Filmed in Memphis, The Yard refers to a space that is now a parking lot behind a church but was once a slave market, one that was lucratively owned by Nathan Bedford Forrest. Instead of being listed as so on any of the town’s public markers, they just simply say the man was a General in the Confederate army. One history professor called Tim Huebner, who is also a member of the aforementioned church, and a group of other motivated citizens decide to challenge the fiction which has made its way into the public mindset by proposing a new marker is erected, one which acknowledges the way in which Forrest made his fortunes.
Any documentary film that tackles the reputation of the Southern States is going to have to do so in a manner which is intelligently crafted and balanced if it hopes to avoid a bombastic array of mudslinging and finger pointing. Director John Reyer Afamasaga brilliantly achieves the correct levels of insight, intrigue, and examination whilst staying respectful of the area’s proud attitudes. It’s also a documentary film that has a largely positive and hopeful approach, not afraid to posit the idea that a more harmonious community could be reached if we free ourselves enough to challenge our own ideas of the past and what it means to us now.
Whilst the specific details in The Yard are local, the film has universal themes that are hugely compelling. One section explores the place of religion during the slave trade which was utterly fascinating, looking at how a slave could be baptised as a Christian but still not gain their earthly freedom.

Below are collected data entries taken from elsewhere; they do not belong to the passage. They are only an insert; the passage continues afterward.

(* ===== verification/Command.v ===== *)
(** [vash-core]'s boundary types: commands and replies ([command.rs]), listing
    requests and pages ([listing.rs]) and the cluster messages ([cluster.rs]). *)

From S2P Require Import Prelude Bytes Core Record Glob Clock Arith.

(** ** command.rs: writes and their guards *)

Definition PROTOCOL_VERSION : Z := 1.

Definition MAX_BATCH_ITEMS : Z := 4096.

Inductive SetMode : Type :=
| SetMode_Set | SetMode_Add | SetMode_Replace | SetMode_Append | SetMode_Prepend
| SetMode_Cas (expected : Z).

#[global] Instance SetMode_eq_dec : EqDecision SetMode.
Proof. solve_decision. Defined.

Inductive Stored : Type :=
| Stored_Stored (cas : Z) | Stored_NotStored | Stored_Exists | Stored_NotFound.

Inductive ExpireGuard : Type :=
| Guard_Always | Guard_IfPersistent | Guard_IfVolatile | Guard_IfLater | Guard_IfEarlier.

Inductive BatchGuard : Type :=
| BatchGuard_Always | BatchGuard_IfAllAbsent | BatchGuard_IfAllPresent.

Record SetReq := mkSet {
  s_key : bytes;
  s_value : bytes;
  s_ttl : TtlChange;
  s_mc_flags : Z;
  s_tags : list bytes;
  s_mode : SetMode;
  s_return_previous : bool
}.

Definition Set_with_ttl (key value : bytes) (ttl : TtlChange) : SetReq :=
  mkSet key value ttl 0 [] SetMode_Set false.

Definition Set_plain (key value : bytes) (ttl_secs : Z) : SetReq :=
  Set_with_ttl key value (Ttl_Set ttl_secs).

(** A value as read: owned ([Value]) and borrowed ([ValueRef]) have the same
    fields. *)
Record Value := mkValue {
  v_data : bytes;
  v_mc_flags : Z;
  v_cas : Z;
  v_expires_at_ms : option Z
}.

Definition remaining_ttl_from (expires_at_ms : option Z) (now_ms : Z) : option Z :=
  match expires_at_ms with
  | None => None
  | Some at_ms =>
      if at_ms =? NEVER then Some (-1)
      else Some (as_i64 (div_ceil (saturating_sub at_ms now_ms) 1000))
  end.

Definition remaining_ttl_secs (v : Value) (now_ms : Z) : option Z :=
  remaining_ttl_from (v_expires_at_ms v) now_ms.

(** ** cluster.rs *)

Record TagGeneration := mkTagGeneration { tg_name : bytes; tg_generation : Z }.

Definition MAX_TAG_SYNC_ENTRIES : Z := 8192.

Inductive ClusterMode : Type := Mode_Local | Mode_Fanout | Mode_FanoutSync.

Definition ClusterMode_to_u8 (m : ClusterMode) : Z :=
  match m with Mode_Local => 0 | Mode_Fanout => 1 | Mode_FanoutSync => 2 end.

Definition ClusterMode_from_u8 (raw : Z) : option ClusterMode :=
  match raw with
  | 0 => Some Mode_Local
  | 1 => Some Mode_Fanout
  | 2 => Some Mode_FanoutSync
  | _ => None
  end.

Definition fans_out (m : ClusterMode) : bool :=
  match m with Mode_Local => false | _ => true end.

Record PeerInfo := mkPeerInfo { p_addr : bytes; p_reachable : bool }.

Record ClusterInfo := mkClusterInfo { ci_mode : ClusterMode; ci_peers : list PeerInfo }.

(** ** listing.rs *)

Definition MAX_LIST_LIMIT : Z := 1024.

Definition MAX_LIST_CURSOR_LEN : Z := MAX_KEY_LEN + 8.

Record ListRequest := mkListRequest {
  lr_limit : Z;
  lr_cursor : bytes;
  lr_pattern : bytes
}.

Definition ListRequest_validate (r : ListRequest) : Result CoreError unit :=
  if (lr_limit r =? 0) || (MAX_LIST_LIMIT <? lr_limit r)
  then Err (BadLimit (lr_limit r) MAX_LIST_LIMIT)
  else Glob.validate (lr_pattern r).

Definition ListRequest_matches (r : ListRequest) (name : bytes) : bool :=
  Glob.matches (lr_pattern r) name.

Record ListEntry := mkListEntry {
  le_name : bytes;
  le_version : Z;
  le_expires_at_ms : option Z
}.

Definition ListEntry_new (name : bytes) (version : Z) : ListEntry :=
  mkListEntry name version None.

Definition ListEntry_record (name : bytes) (version expires_at_ms : Z) : ListEntry :=
  mkListEntry name version (Some expires_at_ms).

Record Listing := mkListing {
  l_entries : list ListEntry;
  l_scanned : Z;
  l_cursor : option bytes;
  l_truncated : bool
}.

Definition Listing_default : Listing := mkListing [] 0 None false.

(** ** command.rs: commands and replies *)

Inductive KeyList : Type := KeyList_One (k : bytes) | KeyList_Many (ks : list bytes).

Definition KeyList_as_slice (l : KeyList) : list bytes :=
  match l with KeyList_One k => [k] | KeyList_Many ks => ks end.

Record ServerInfo := mkServerInfo {
  si_protocol_version : Z;
  si_shards : Z;
  si_max_key_len : Z;
  si_max_value_len : Z;
  si_capabilities : Z;
  si_max_tags_per_record : Z
}.

Inductive Command : Type :=
| Cmd_Hello (protocol_version : Z)
| Cmd_Ping
| Cmd_Get (key : bytes)
| Cmd_GetMany (keys : KeyList)
| Cmd_Set (set : SetReq)
| Cmd_SetMany (sets : list SetReq) (guard : BatchGuard)
| Cmd_Delete (key : bytes)
| Cmd_DeleteMany (keys : list bytes)
| Cmd_Deadline (key : bytes)
| Cmd_Deadlines (keys : list bytes)
| Cmd_Expire (key : bytes) (ttl : TtlChange) (guard : ExpireGuard)
| Cmd_Append (key suffix : bytes)
| Cmd_Touch (key : bytes) (ttl_secs : Z)
| Cmd_DeleteByTag (tag : bytes)
| Cmd_Flush
| Cmd_GetAndTouch (keys : KeyList) (ttl_secs : Z)
| Cmd_Arithmetic (op : Arithmetic)
| Cmd_TagSync (full : bool) (entries : list (bytes * Z))
| Cmd_Cluster
| Cmd_ListKeys (req : ListRequest)
| Cmd_ListTags (req : ListRequest)
| Cmd_Stats
| Cmd_Version
| Cmd_Quit.

Definition Command_inline_safe (c : Command) : bool :=
  match c with
  | Cmd_Hello _ | Cmd_Ping | Cmd_Stats | Cmd_Version | Cmd_Quit => true
  | Cmd_Cluster => true
  | Cmd_Get _ | Cmd_GetMany _ | Cmd_Deadline _ | Cmd_Deadlines _ => true
  | Cmd_ListKeys _ | Cmd_ListTags _ => false
  | Cmd_Set _ | Cmd_SetMany _ _ | Cmd_Delete _ | Cmd_DeleteMany _ | Cmd_Touch _ _
  | Cmd_Expire _ _ _ | Cmd_Append _ _ | Cmd_Arithmetic _ | Cmd_GetAndTouch _ _
  | Cmd_DeleteByTag _ | Cmd_Flush | Cmd_TagSync _ _ => false
  end.

Inductive Reply : Type :=
| Reply_Hello (info : ServerInfo)
| Reply_Pong
| Reply_Value (v : Value)
| Reply_Values (vs : list (option Value))
| Reply_Stored (outcome : Stored)
| Reply_Swapped (outcome : Stored) (previous : option Value)
| Reply_StoredMany (cas : list Z)
| Reply_Applied (applied : bool)
| Reply_Length (length : Z)
| Reply_Deadline (deadline : option Z)
| Reply_Deadlines (deadlines : list (option Z))
| Reply_Deleted
| Reply_DeletedMany (hits : list bool)
| Reply_Touched
| Reply_Invalidated (existed : bool)
| Reply_Flushed (epoch : Z)
| Reply_Arithmetic (applied : Applied)
| Reply_TagSync (entries : list TagGeneration)
| Reply_Cluster (info : ClusterInfo)
| Reply_Listing (listing : Listing)
| Reply_Stats (stats : list (bytes * bytes))
| Reply_Version (version : bytes)
| Reply_Closing
| Reply_NotFound.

There are so many other threads which are travelled, mostly split using helpful title cards, and Afamasaga is particularly skilled in his pacing that none of the hour feels sluggish or preachy.
Huebner is a great presence on screen, passionately discussing the issues with Forrest’s legacy whilst bringing in his own emotional standpoint and baggage as a Christian and semi-Southerner. Many of the other figures who appear in the film are equally as stimulating.
I had two small grievances with The Yard, one was the music. The choices were distracting at times and often ill-suited to the tone and atmosphere. The second was the awkward use of zoom in Huebner’s office. It only happens a couple of times but when it does it felt goofy and reminiscent of The Office. These were only minor though and for the majority of the viewing I was absolutely immersed.
Viewers interested in history and the racial divide will be in their element with this film, as will audiences looking for an emotionally gripping watch. The tributes paid to the slaves are unforgettable, as is the lasting impact on one’s conscience as we consider the idea of truth in our supposed heroes and how important it is to never stop questioning the “reality” we are presented with.